The sum of the digits of a two number is 8. The number exceeds 17 times the unit’s digit by 2. How do you find the number?

2 Answers
Aug 6, 2016

53

Explanation:

Number with two digits can be expressed as :

10n_(2) + n_(1) for n_1, n_2 in ZZ

We know that the sum of the two digits is 8 so:

n_1 + n_2 = 8 implies n_2 = 8 - n_1

The number is 2 more than 17 times the unit digit. We know that the number is expressed as 10n_(2) + n_(1) while the unit digit will be n_1.

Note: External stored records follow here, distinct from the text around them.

(** C3, as the code has it. Whatever the file-system calls do: no command
    function, nor the parser, nor the change listener ends by throwing;
    each command function prints what its body throws as its error line
    with the cause; every call that fails while a command function, the
    parser or the listener runs, the existence check apart, has its error
    as the cause of an error line printed in that run; and in every run
    of the event loop from its start, no rejection is left unhandled. *)
Theorem failures_are_caught_and_logged :
  (forall raw,
      nothrow (createFile port process_cwd raw) /\
      reports (createFile port process_cwd raw)
              (createFile_body port process_cwd raw) (CreateFileFailed raw) /\
      failures_reported (eq (CreateFileFailed raw))
        (createFile (traced port) process_cwd raw)) /\
  (forall raw,
      nothrow (deleteFile port process_cwd raw) /\
      reports (deleteFile port process_cwd raw)
              (deleteFile_body port process_cwd raw) (DeleteFileFailed raw) /\
      failures_reported (eq (DeleteFileFailed raw))
        (deleteFile (traced port) process_cwd raw)) /\
  (forall a b,
      nothrow (renameFile port process_cwd a b) /\
      reports (renameFile port process_cwd a b)
              (renameFile_body port process_cwd a b) (RenameFileFailed a b) /\
      failures_reported (eq (RenameFileFailed a b))
        (renameFile (traced port) process_cwd a b)) /\
  (forall raw c,
      nothrow (addToFile port process_cwd raw c) /\
      reports (addToFile port process_cwd raw c)
              (addToFile_body port process_cwd raw c) (AddToFileFailed raw) /\
      failures_reported (eq (AddToFileFailed raw))
        (addToFile (traced port) process_cwd raw c)) /\
  (forall raw,
      nothrow (readFile port process_cwd raw) /\
      reports (readFile port process_cwd raw)
              (readFile_body port process_cwd raw) (ReadFileFailed raw) /\
      failures_reported (eq (ReadFileFailed raw))
        (readFile (traced port) process_cwd raw)) /\
  (forall a b,
      nothrow (copyFile port process_cwd a b) /\
      reports (copyFile port process_cwd a b)
              (copyFile_body port process_cwd a b) (CopyFileFailed a b) /\
      failures_reported (eq (CopyFileFailed a b))
        (copyFile (traced port) process_cwd a b)) /\
  (forall raw,
      nothrow (listDirectory port process_cwd raw) /\
      reports (listDirectory port process_cwd raw)
              (listDirectory_body port process_cwd raw)
              (ListDirectoryFailed raw) /\
      failures_reported (eq (ListDirectoryFailed raw))
        (listDirectory (traced port) process_cwd raw)) /\
  (forall raw,
      nothrow (fileInfo port process_cwd raw) /\
      reports (fileInfo port process_cwd raw)
              (fileInfo_body port process_cwd raw) (FileInfoFailed raw) /\
      failures_reported (eq (FileInfoFailed raw))
        (fileInfo (traced port) process_cwd raw)) /\
  (forall raw,
      nothrow (parseAndExecute port process_cwd raw) /\
      failures_reported (fun _ => True)
        (parseAndExecute (traced port) process_cwd raw)) /\
  nothrow (onChange port process_cwd file utf8_decode) /\
  failures_reported (fun msg => True)
    (onChange (traced port) process_cwd file utf8_decode) /\
  (forall m s e s1,
      processing m = false ->
      handle_stat port file s = (inl e, s1) ->
      run (onChange port process_cwd file utf8_decode) m s =
      (inr tt, (print (mkLine ERROR UnexpectedError (Some e)) m, s1))) /\
  (forall evs printed s,
      sys_unhandled
        (exec port process_cwd file utf8_decode evs (boot printed s)) = []).
Proof.
  repeat split;
    try apply reports_try_catch;
    auto using nothrow_createFile, nothrow_deleteFile, nothrow_renameFile,
      nothrow_addToFile, nothrow_readFile, nothrow_copyFile,
      nothrow_listDirectory, nothrow_fileInfo, nothrow_parseAndExecute,
      nothrow_onChange, reported_createFile, reported_deleteFile,
      reported_renameFile, reported_addToFile, reported_readFile,
      reported_copyFile, reported_listDirectory, reported_fileInfo,
      reported_parseAndExecute, reported_onChange.
  - intros m s e s1 Hm Hs. destruct m as [pr lc printed]. simpl in Hm.
    subst pr. unfold onChange, onChange_cycle, onChange_body. simpl.
    rewrite Hs. reflexivity.
  - intros evs printed s.
    apply (exec_single_flight port process_cwd file utf8_decode evs
             (boot printed s) (boot_single_flight printed s)).
Qed.

End Reporting.

(** C3, as stated, fails: the existence check of [deleteFile] fails with
    a permission error on a file that is there, and the run prints the
    not-found warning, with no cause, and no error line. *)
Lemma access_failure_is_not_reported :
  let p := lit "/work/secret.txt" in
  let w := (run (deleteFile (traced MemFs.port) Demo.cwd (lit "secret.txt"))
                Demo.m0 (Demo.locked, [])).2 in
  MemFs.nodes Demo.locked !! p = Some (MemFs.File (lit "s")) /\
  w.2.2 = [(CAccess, MemFs.EACCES)] /\
  console w.1 = [mkLine WARN (FileNotFoundCannotDelete p) None].
Proof. repeat split; vm_compute; reflexivity. Qed.

Lemma failures_are_caught_and_logged_witness :
  run (onChange MemFs.port Demo.cwd (MemFs.Opened (lit "/work/gone.txt"))
               MemFs.decode_ascii) Demo.m0 Demo.empty
  = (inr tt,
     (print (mkLine ERROR UnexpectedError (Some MemFs.EBADF)) Demo.m0,
      Demo.empty)).
Proof.
  pose proof (failures_are_caught_and_logged MemFs.port Demo.cwd
                (MemFs.Opened (lit "/work/gone.txt")) MemFs.decode_ascii)
    as H.
  destruct H as (_ & _ & _ & _ & _ & _ & _ & _ & _ & _ & _ & H & _).
  apply (H Demo.m0 Demo.empty MemFs.EBADF Demo.empty); reflexivity.
Defined.

(** ** The encoder as a fold over the matches

    The state is the pair the automaton [scan] runs on; after a match the
    run of backslashes is empty.  [fuel] bounds the number of matches. *)
Fixpoint encode_fold (fuel : nat) (s : jsstring) (st : bool * bool) : jsstring :=
  match fuel with
  | 0 => s
  | S fuel' =>
      match numberFinder_exec s 0 with
      | None => s
      | Some (k, m, r) =>
          let q := fst (scan (firstn k s) st) in
          firstn k s ++ (if q then m else wrap_number m) ++ encode_fold fuel' r (q, false)
      end
  end.

(** The text the encoder makes of [s] when the scan enters [s] in state
    [st]. *)
Definition encode_from (s : jsstring) (st : bool * bool) : jsstring :=
  encode_fold (S (length s)) s st.

(* ================================================================== *)
(** * Valid JSON documents *)
(* ================================================================== *)

(** A document is given by its syntax tree, white space included, so that
    every valid JSON text is the text of a well-formed tree. *)

(** The characters of a string literal. *)
Inductive sitem : Type :=
| SChar (c : char16)                (* a character written as it is *)
| SEsc (e : char16)                 (* a backslash and one character *)
| SUni (h1 h2 h3 h4 : char16).      (* a backslash, [u] and four hex digits *)

Definition sitem_ok (i : sitem) : bool :=
  match i with
  | SChar c => negb (N.ltb c 32) && negb (N.eqb c c_quote) && negb (N.eqb c c_bslash)
  | SEsc e => match simple_escape e with Some _ => true | None => false end
  | SUni a b c d => match hex4 a b c d with Some _ => true | None => false end
  end.

Definition sitem_text (i : sitem) : jsstring :=
  match i with
  | SChar c => [c]
  | SEsc e => [c_bslash; e]
  | SUni a b c d => [c_bslash; 117%N; a; b; c; d]
  end.

Definition sitem_value (i : sitem) : jsstring :=
  match i with
  | SChar c => [c]
  | SEsc e => match simple_escape e with Some u => [u] | None => [] end
  | SUni a b c d => match hex4 a b c d with Some u => [u] | None => [] end
  end.

Definition items_text (items : list sitem) : jsstring := flat_map sitem_text items.

Definition string_text (items : list sitem) : jsstring :=
  [c_quote] ++ items_text items ++ [c_quote].

Definition string_value (items : list sitem) : jsstring := flat_map sitem_value items.

Inductive jtext : Type :=
| TNull
| TTrue
| TFalse
| TNum (l : jsstring)
| TStr (items : list sitem)
| TArr0 (w : jsstring)
| TArr (es : jelems)
| TObj0 (w : jsstring)
| TObj (ms : jmembers)
with jelems : Type :=
| EOne (w1 : jsstring) (v : jtext) (w2 : jsstring)
| ECons (w1 : jsstring) (v : jtext) (w2 : jsstring) (rest : jelems)
with jmembers : Type :=
| MOne (w1 : jsstring) (k : list sitem) (w2 w3 : jsstring) (v : jtext) (w4 : jsstring)
| MCons (w1 : jsstring) (k : list sitem) (w2 w3 : jsstring) (v : jtext) (w4 : jsstring)
        (rest : jmembers).

Scheme jtext_mut := Induction for jtext Sort Prop
with jelems_mut := Induction for jelems Sort Prop
with jmembers_mut := Induction for jmembers Sort Prop.
Combined Scheme jtext_mutind from jtext_mut, jelems_mut, jmembers_mut.

(** The text of a tree. *)
Fixpoint text_of (t : jtext) : jsstring :=
  match t with
  | TNull => lit "null"
  | TTrue => lit "true"
  | TFalse => lit "false"
  | TNum l => l
  | TStr items => string_text items
  | TArr0 w => lit "[" ++ w ++ lit "]"
  | TArr es => lit "[" ++ elems_text es ++ lit "]"
  | TObj0 w => lit "{" ++ w ++ lit "}"
  | TObj ms => lit "{" ++ members_text ms ++ lit "}"
  end
with elems_text (es : jelems) : jsstring :=
  match es with
  | EOne w1 v w2 => w1 ++ text_of v ++ w2
  | ECons w1 v w2 rest => w1 ++ text_of v ++ w2 ++ lit "," ++ elems_text rest
  end
with members_text (ms : jmembers) : jsstring :=
  match ms with
  | MOne w1 k w2 w3 v w4 =>
      w1 ++ string_text k ++ w2 ++ lit ":" ++ w3 ++ text_of v ++ w4
  | MCons w1 k w2 w3 v w4 rest =>
      w1 ++ string_text k ++ w2 ++ lit ":" ++ w3 ++ text_of v ++ w4
         ++ lit "," ++ members_text rest
  end.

10n_(2) + n_(1) = 17n_1 + 2

therefore 10n_2 - 16n_1 = 2

Substituting:

10(8-n_1) - 16n_1 = 2

80 - 26n_1 = 2

26n_1 = 78 implies n_1 = 3

n_2 = 8 - n_1 = 8 - 3 = 5

therefore number is 53

Aug 6, 2016

=53

Explanation:

Let the unit digit be y and ten-digit be x
So the number is 10x+y
So we get
x+y=8 and
10x+y=17y+2
or
10x+y-17y=2
or
10x-16y=2
Dividing both the sides by 2 we get
5x-8y=1 From the equation x+y=8 we get 8x+8y=64
Adding up we get
5x-8y+8x+8y=64+1
or
5xcancel(-8y)+8xcancel(+8y)=65
or
13x=65
or
x=65/13
or
x=5

By putting the value x=5 in x+y=8
we get
5+y=8
or
y=8-5
or
y=3
Hence the number is 10x+y=10(5)+3=53